• TASK BRIEF: Among these records, which lines include "assert"? Copy them out.

[Stored data entries]
>>>
(** X21.  With [use_prev_mask = False] and a clip length [L >= 1] that
    exceeds the frame count of every sequence and of every annotation (as when
    whole sequences are evaluated), [__init__] makes one clip per sequence and
    one per annotation, each starting at the frame of its first file: the clip
    at index [k] belongs to [self.sequences[k]] and the annotation clip at
    index [k] to [self.annotations[k]], whether or not frames and annotations
    are in step. *)
Theorem long_clips_pair_by_index (w : World) (c : Cfg) (args : Args) (augment : bool)
    (split_ : pyval) (vm ue : bool) (c' : Cfg) (self : DAVISLoader) :
  DAVISLoader_init w c args augment split_ vm false ue = (c', Ok self) →
  1 ≤ arg_length_clip args →
  (∀ o sf, o ∈ sequences self → SequenceClip_simple_numframes w o sf < arg_length_clip args) →
  (∀ o sf, o ∈ annotations self →
           AnnotationClip_simple_numframes w o sf < arg_length_clip args) →
  Forall2 (λ o cl, ∃ sf0, frame_at (files o) 0 = Ok sf0 ∧ cl = SequenceClip_simple o sf0)
          (sequences self) (sequence_clips self)
  ∧ Forall2 (λ o cl, ∃ sf0, frame_at (files o) 0 = Ok sf0 ∧ cl = AnnotationClip_simple o sf0)
            (annotations self) (annotation_clips self)
  ∧ List.length (sequence_clips self) = List.length (annotation_clips self).
Proof.
  intros Hinit HL Hs Ha.
  destruct (init_Ok _ _ _ _ _ _ _ _ _ _ Hinit)
    as (fs & info & rest' & ls & la & _ & HFs & HFa & Hsc & Hac & _).
  destruct (Hsc eq_refl) as (sst & HFsst & ->). destruct Hac as (ast & HFast & ->).
  assert (Forall2 (λ o cl, ∃ sf0, frame_at (files o) 0 = Ok sf0 ∧ cl = SequenceClip_simple o sf0)
            (sequences self)
            (List.concat (zip_with (λ o starts, SequenceClip_simple o <$> starts)
                            (sequences self) sst))) as H1.
  { apply concat_single_clips. eapply Forall2_impl_elem; [exact HFsst|].
    intros o starts Hin Ho.
    apply (clip_starting_frames_single (SequenceClip_simple_numframes w)
             (arg_length_clip args)); [done| |done].
    intros sf. by apply Hs. }
  assert (Forall2 (λ o cl, ∃ sf0, frame_at (files o) 0 = Ok sf0 ∧ cl = AnnotationClip_simple o sf0)
            (annotations self)
            (List.concat (zip_with (λ o starts, AnnotationClip_simple o <$> starts)
                            (annotations self) ast))) as H2.
  { apply concat_single_clips. eapply Forall2_impl_elem; [exact HFast|].
    intros o starts Hin Ho.
    apply (clip_starting_frames_single (AnnotationClip_simple_numframes w)
             (arg_length_clip args)); [done| |done].
    intros sf. by apply Ha. }
  split_and!; [done|done|].
  rewrite <- (Forall2_length _ _ _ H1), <- (Forall2_length _ _ _ H2).
  by rewrite <- (Forall2_length _ _ _ HFs), <- (Forall2_length _ _ _ HFa).
Qed.

Lemma long_clips_pair_by_index_witness :
  let self := loader_of (demo_init 5) in
  Forall2 (λ o cl, ∃ sf0, frame_at (files o) 0 = Ok sf0 ∧ cl = SequenceClip_simple o sf0)
          (sequences self) (sequence_clips self)
  ∧ Forall2 (λ o cl, ∃ sf0, frame_at (files o) 0 = Ok sf0 ∧ cl = AnnotationClip_simple o sf0)
            (annotations self) (annotation_clips self)
  ∧ List.length (sequence_clips self) = List.length (annotation_clips self).
Proof.
  apply (long_clips_pair_by_index demo_world demo_cfg (demo_args 5) false (PStr "train")
           true false (fst (demo_init 5)) (loader_of (demo_init 5))).
  - vm_compute. reflexivity.
  - simpl. lia.
  - intros o sf Ho. assert (o ∈ [bear_seq; camel_seq]) as Hin by exact Ho.
    apply elem_of_cons in Hin as [-> | Hin]; [simpl; lia|].
    apply list_elem_of_singleton in Hin as ->. simpl. lia.
  - intros o sf Ho. assert (o ∈ [bear_annot; camel_annot]) as Hin by exact Ho.
    apply elem_of_cons in Hin as [-> | Hin]; [simpl; lia|].
    apply list_elem_of_singleton in Hin as ->. simpl. lia.
Defined.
<<<
• RESPONSE:
  assert (Forall2 (λ o cl, ∃ sf0, frame_at (files o) 0 = Ok sf0 ∧ cl = SequenceClip_simple o sf0)
  assert (Forall2 (λ o cl, ∃ sf0, frame_at (files o) 0 = Ok sf0 ∧ cl = AnnotationClip_simple o sf0)
  - intros o sf Ho. assert (o ∈ [bear_seq; camel_seq]) as Hin by exact Ho.
  - intros o sf Ho. assert (o ∈ [bear_annot; camel_annot]) as Hin by exact Ho.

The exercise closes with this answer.